There are five standard bases that can be used to
express symmetric functions. In Magma there are separate constructions for
creating an algebra using each distinct basis.
SFA(R) : Rng -> AlgSym
Basis: MonStgElt Default: "Schur"
Given a ring R, return the algebra of symmetric functions over R.

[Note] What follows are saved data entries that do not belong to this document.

(* ===== verification/Spnego.v ===== *)
(** * SPNEGO tokens ([internal/spnego/spnego.go])

    The tokens NTLM messages travel in.  Encoding goes through [asn1.Marshal] of
    the standard library, modelled on the types the code marshals; decoding
    through [ber.UnmarshalWithParams] of [github.com/geoffgarside/ber], a
    parameter.  A slice or byte string is an [option]: [None] is nil, which an
    optional field leaves out. *)

From S2P Require Export Buffers Crypto.

(** ** DER ([encoding/asn1])

    [asn1.Marshal] fails on object identifiers that cannot be encoded and on
    nothing else the code gives it. *)

Fixpoint base256 (fuel : nat) (n : Z) (acc : bytes) : bytes :=
  match fuel with
  | O => acc
  | S fuel => if n <? 256 then byte_of n :: acc else base256 fuel (n / 256) (byte_of n :: acc)
  end.
Definition der_len (n : Z) : bytes :=
  if n <? 128 then [byte_of n]
  else let b := base256 8 n [] in byte_of (Z.lor 0x80 (len b)) :: b.
Definition der (tag : Z) (content : bytes) : bytes := byte_of tag :: der_len (len content) ++ content.

Fixpoint base128 (fuel : nat) (n : Z) (acc : bytes) : bytes :=
  match fuel with
  | O => acc
  | S fuel =>
    if n <? 128 then acc
    else base128 fuel (n / 128) (byte_of (Z.lor 0x80 ((n / 128) mod 128)) :: acc)
  end.
(** An arc: groups of seven bits, all but the last marked. *)
Definition der_arc (n : Z) : bytes := base128 10 n [] ++ [byte_of (n mod 128)].

Definition oid : Type := list Z.
Definition der_oid (o : oid) : res bytes :=
  match o with
  | a :: b :: rest =>
    if (2 <? a) || ((a <? 2) && (40 <=? b)) then Err (Errorf "invalid object identifier")
    else Ok (der 0x06 (der_arc (a * 40 + b) ++ (rest ≫= der_arc)))
  | _ => Err (Errorf "invalid object identifier")
  end.

Definition der_oids (os : list oid) : res bytes :=
  foldr (fun o k => let! x := der_oid o in let! r := k in Ok (x ++ r)) (Ok []) os.

(** The bytes of an integer, most significant first. *)
Fixpoint int_bytes (fuel : nat) (n : Z) (acc : bytes) : bytes :=
  match fuel with
  | O => acc
  | S fuel => if (-128 <=? n) && (n <=? 127) then byte_of n :: acc
              else int_bytes fuel (Z.shiftr n 8) (byte_of n :: acc)
  end.

(** A field [explicit,optional,tag:t], and what it holds. *)
Definition der_explicit (t : Z) (field : option bytes) : bytes :=
  match field with Some f => der (Z.lor 0xa0 t) f | None => [] end.
Definition der_octets (b : bytes) : bytes := der 0x04 b.
(** An enumerated value, left out when it is zero. *)
Definition der_enum (n : Z) : option bytes :=
  if n =? 0 then None else Some (der 0x0a (int_bytes 8 n [])).

(** [Marshal] of an optional list of identifiers. *)
Definition oids_field (os : option (list oid)) : res (option bytes) :=
  match os with None => Ok None | Some os => let! b := der_oids os in Ok (Some (der 0x30 b)) end.
Definition oid_field (o : option oid) : res (option bytes) :=
  match o with None => Ok None | Some o => let! b := der_oid o in Ok (Some b) end.

(** ** Tokens *)

Definition SpnegoOid : oid := [1; 3; 6; 1; 5; 5; 2].
Definition MsKerberosOid : oid := [1; 2; 840; 48018; 1; 2; 2].
Definition KerberosOid : oid := [1; 2; 840; 113554; 1; 2; 2].
Definition NlmpOid : oid := [1; 3; 6; 1; 4; 1; 311; 2; 2; 10].

Record NegTokenInit := mkNegTokenInit {
  ni_MechTypes : option (list oid);
  ni_MechToken : option bytes;
  ni_MechListMIC : option bytes;
}.
Record NegTokenInit2 := mkNegTokenInit2 {
  ni2_MechTypes : option (list oid);
  ni2_MechToken : option bytes;
  ni2_NegHints : bytes;
  ni2_MechListMIC : option bytes;
}.
Record NegTokenResp := mkNegTokenResp {
  nr_NegState : Z;
  nr_SupportedMech : option oid;
  nr_ResponseToken : option bytes;
  nr_MechListMIC : option bytes;
}.

(** The hint, tag included. *)
Definition negHints : bytes :=
  der 0xa3 (der 0x30 (der 0xa0 (der 0x1b (str "not_defined_in_RFC4178@please_ignore")))).

Definition marshal_Init (t : NegTokenInit) : res bytes :=
  let! mechs := oids_field (ni_MechTypes t) in
  Ok (der 0x30 (der_explicit 0 mechs ++ der_explicit 2 (der_octets <$> ni_MechToken t) ++
                der_explicit 3 (der_octets <$> ni_MechListMIC t))).
Definition marshal_Init2 (t : NegTokenInit2) : res bytes :=
  let! mechs := oids_field (ni2_MechTypes t) in
  Ok (der 0x30 (der_explicit 0 mechs ++ der_explicit 2 (der_octets <$> ni2_MechToken t) ++
                ni2_NegHints t ++ der_explicit 4 (der_octets <$> ni2_MechListMIC t))).
Definition marshal_Resp (t : NegTokenResp) : res bytes :=
  let! mech := oid_field (nr_SupportedMech t) in
  Ok (der 0x30 (der_explicit 0 (der_enum (nr_NegState t)) ++ der_explicit 1 mech ++
                der_explicit 2 (der_octets <$> nr_ResponseToken t) ++
                der_explicit 3 (der_octets <$> nr_MechListMIC t))).

(** [asn1.Marshal] of an [initialContextToken] with one token in the list of tag
    [t].  The tags of its fields say [explict], which [asn1] ignores: the list is
    tagged implicitly, and as it has one element the bytes are those of an
    explicit tag on that element. *)
Definition marshal_context (mech : option oid) (t : Z) (token : bytes) : res bytes :=
  let! m := oid_field mech in
  Ok (der 0x30 (default [] m ++ der (Z.lor 0xa0 t) token)).

(** [bs[0] = 0x60] *)
Definition set_application (bs : bytes) : res bytes := put8 bs 0 0x60.

Definition EncodeNegTokenInit (types : list oid) (token : option bytes) : res bytes :=
  let! t := marshal_Init (mkNegTokenInit (Some types) token None) in
  let! bs := marshal_context (Some SpnegoOid) 0 t in
  set_application bs.

Definition EncodeNegTokenInit2 (types : list oid) : res bytes :=
  let! t := marshal_Init2 (mkNegTokenInit2 (Some types) None negHints None) in
  let! bs := marshal_context (Some SpnegoOid) 0 t in
  set_application bs.

Definition EncodeNegTokenResp (state : Z) (typ : option oid) (token mechListMIC : option bytes) :
    res bytes :=
  let! t := marshal_Resp (mkNegTokenResp state typ token mechListMIC) in
  let! bs := marshal_context None 1 t in
  let! n := idx8 bs 1 in
  let skip := if n <? 128 then 2 else 1 + (n - 128 + 1) in
  slice bs skip (len bs).

(** [ber.UnmarshalWithParams], into each of the types the code gives it. *)
Section ber.
Context (unmarshal_context : bytes -> res (list NegTokenInit))
  (unmarshal_context2 : bytes -> res (list NegTokenInit2))
  (unmarshal_resp : bytes -> res NegTokenResp).

Definition DecodeNegTokenInit (bs : bytes) : res NegTokenInit :=
  let! init := unmarshal_context bs in index init 0.
Definition DecodeNegTokenInit2 (bs : bytes) : res NegTokenInit2 :=
  let! init := unmarshal_context2 bs in index init 0.
Definition DecodeNegTokenResp (bs : bytes) : res NegTokenResp := unmarshal_resp bs.
End ber.

(** ** The vectors of [spnego_test.go] *)

Example test_EncodeNegTokenInit :
  EncodeNegTokenInit [NlmpOid] (Some (hex "4e544c4d5353500001000000978208e2000000000000000000000000000000000a005a290000000f")) =
  Ok (hex "604806062b0601050502a03e303ca00e300c060a2b06010401823702020aa22a04284e544c4d5353500001000000978208e2000000000000000000000000000000000a005a290000000f").
Proof. vm_compute. reflexivity. Qed.

Example test_EncodeNegTokenResp :
  EncodeNegTokenResp 1 None
    (Some (hex "4e544c4d535350000300000018001800ac0000000e010e01c4000000200020005800000026002600780000000e000e009e00000010001000d2010000158288620a005a290000000f3e3d42661105d1439dee00f836cad4fa4d006900630072006f0073006f00660074004100630063006f0075006e0074006800690072006f00650069006b006f0040006f00750074006c006f006f006b002e006a00700048004f004d0045002d0050004300000000000000000000000000000000000000000000000000bf302e94f761de33288f11866a37b29c01010000000000000076b91516c2d1012753c10d333a7b100000000001001000460041004b004500520055004e00450002001000460041004b004500520055004e00450003001c00660061006b006500720075006e0065002e006c006f00630061006c0004000a006c006f00630061006c00070008000076b91516c2d10106000400020000000800300030000000000000000100000000200000052b42bd2cfdf105bc038de93d80375c47f43366bb9376579cf2e7ffcfd06aaf0a001000000000000000000000000000000000000900200063006900660073002f003100390032002e003100360038002e0030002e003700000000000000000000000000849ee9fcd70ea92c0c4f60e0dfaaf6d2"))
    (Some (hex "0100000069e24981b5dac33f00000000")) =
  Ok (hex "a182020730820203a0030a0101a28201e6048201e24e544c4d535350000300000018001800ac0000000e010e01c4000000200020005800000026002600780000000e000e009e00000010001000d2010000158288620a005a290000000f3e3d42661105d1439dee00f836cad4fa4d006900630072006f0073006f00660074004100630063006f0075006e0074006800690072006f00650069006b006f0040006f00750074006c006f006f006b002e006a00700048004f004d0045002d0050004300000000000000000000000000000000000000000000000000bf302e94f761de33288f11866a37b29c01010000000000000076b91516c2d1012753c10d333a7b100000000001001000460041004b004500520055004e00450002001000460041004b004500520055004e00450003001c00660061006b006500720075006e0065002e006c006f00630061006c0004000a006c006f00630061006c00070008000076b91516c2d10106000400020000000800300030000000000000000100000000200000052b42bd2cfdf105bc038de93d80375c47f43366bb9376579cf2e7ffcfd06aaf0a001000000000000000000000000000000000000900200063006900660073002f003100390032002e003100360038002e0030002e003700000000000000000000000000849ee9fcd70ea92c0c4f60e0dfaaf6d2a31204100100000069e24981b5dac33f00000000").
Proof. vm_compute. reflexivity. Qed.

(** ** Reading DER

    A reader to compare with: a tag, a length in either form, the contents and
    what follows. *)

Definition be_get (b : bytes) : Z := foldl (fun n x => 256 * n + u8 x) 0 b.

Definition read_der_len (b : bytes) : option (Z * bytes) :=
  match b with
  | [] => None
  | x :: t => if u8 x <? 128 then Some (u8 x, t) else
              let k := Z.to_nat (u8 x - 128) in
              if (length t <? k)%nat then None else Some (be_get (take k t), drop k t)
  end.
Definition read_der (b : bytes) : option (Z * bytes * bytes) :=
  match b with
  | [] => None
  | tag :: t =>
    match read_der_len t with
    | Some (n, t) => if len t <? n then None
                     else Some (u8 tag, take (Z.to_nat n) t, drop (Z.to_nat n) t)
    | None => None
    end
  end.

Lemma be_get_app acc b : foldl (fun n x => 256 * n + u8 x) acc b = acc * 256 ^ len b + be_get b.
Proof.
  revert acc. unfold be_get. induction b as [|x b IH]; intros acc; cbn [foldl].
  { change (len []) with 0. lia. }
  rewrite IH, (IH (256 * 0 + u8 x)), len_cons, Z.pow_add_r by (pose proof (len_nonneg b); lia). lia.
Qed.

Lemma be_get_cons x b : be_get (x :: b) = u8 x * 256 ^ len b + be_get b.
Proof. unfold be_get at 1. cbn [foldl]. by rewrite be_get_app. Qed.

Lemma base256_spec fuel n acc :
  0 <= n < 256 ^ Z.of_nat fuel ->
  be_get (base256 fuel n acc) = n * 256 ^ len acc + be_get acc /\
  len (base256 fuel n acc) <= Z.of_nat fuel + len acc.
Proof.
  revert n acc. induction fuel as [|fuel IH]; intros n acc Hn.
  { replace n with 0 by (cbn in Hn; lia). cbn [base256]. split; lia. }
  cbn [base256]. destruct (Z.ltb_spec n 256).
  - rewrite be_get_cons, u8_byte_of, len_cons, Z.mod_small by lia. split; lia.
  - assert (0 <= n / 256 < 256 ^ Z.of_nat fuel) as Hd.
    { rewrite Nat2Z.inj_succ, Z.pow_succ_r in Hn by lia.
      split; [apply Z.div_pos; lia|apply Z.div_lt_upper_bound; lia]. }
    destruct (IH (n / 256) (byte_of n :: acc) Hd) as [-> Hl].
    rewrite be_get_cons, u8_byte_of, len_cons, Z.pow_add_r in * by (pose proof (len_nonneg acc); lia).
    pose proof (Z.div_mod n 256 ltac:(lia)). split; [nia|lia].
Qed.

By default this algebra will use the basis of "Schur" functions,
though the parameter Basis allows the user to specify that
the basis be one of the "Homogeneous", "PowerSum",
"Elementary" or "Monomial" functions.
SFASchur(R) : Rng -> AlgSym
Given a commutative ring with unity R,
create the algebra of symmetric functions (polynomials)
with coefficients from R.
Its elements are expressed in terms of the basis of Schur
symmetric
functions, which
are indexed by partitions.
SFAHomogeneous(R) : Rng -> AlgSym
Given a commutative ring with unity R,
create the algebra of symmetric functions (polynomials)
with coefficients from R.
Its elements are expressed in terms of the basis of Homogeneous
symmetric
functions, which
are indexed by partitions.
SFAPower(R) : Rng -> AlgSym
Given a commutative ring with unity R,
create the algebra of symmetric functions (polynomials)
with coefficients from R.
Its elements are expressed in terms of the basis of Power Sum
symmetric
functions, which
are indexed by partitions.
SFAElementary(R) : Rng -> AlgSym
Given a commutative ring with unity R,
create the algebra of symmetric functions (polynomials)
with coefficients from R.
Its elements are expressed in terms of the basis of Elementary
symmetric
functions, which
are indexed by partitions.
SFAMonomial(R) : Rng -> AlgSym
Given a commutative ring with unity R,
create the algebra of symmetric functions (polynomials)
with coefficients from R.
Its elements are expressed in terms of the basis of Monomial
symmetric
functions, which
are indexed by partitions.
A symmetric polynomial can be expressed in terms of any of the 5
standard bases.
> R := Rationals();
> S := SymmetricFunctionAlgebraSchur(R);
Symmetric Algebra over Rational Field, Schur symmetric functions as basis
> E := SymmetricFunctionAlgebra(R : Basis := "Elementary");
Symmetric Algebra over Rational Field, Elementary symmetric functions as basis
> f1 := S.[2,1];
> f1;
S.[2,1]
>
> f2 := E ! f1;
> f2;
E.[2,1] - E.[3]
> f1 eq f2;
true
>
> P<x,y,z> := PolynomialRing(R, 3);
> P ! f1;
x^2*y + x^2*z + x*y^2 + 2*x*y*z + x*z^2 + y^2*z + y*z^2
> P ! f2;
x^2*y + x^2*z + x*y^2 + 2*x*y*z + x*z^2 + y^2*z + y*z^2
For each of the 5 different standard basis for symmetric functions, basis
elements are indexed via partitions (weakly decreasing positive sequences).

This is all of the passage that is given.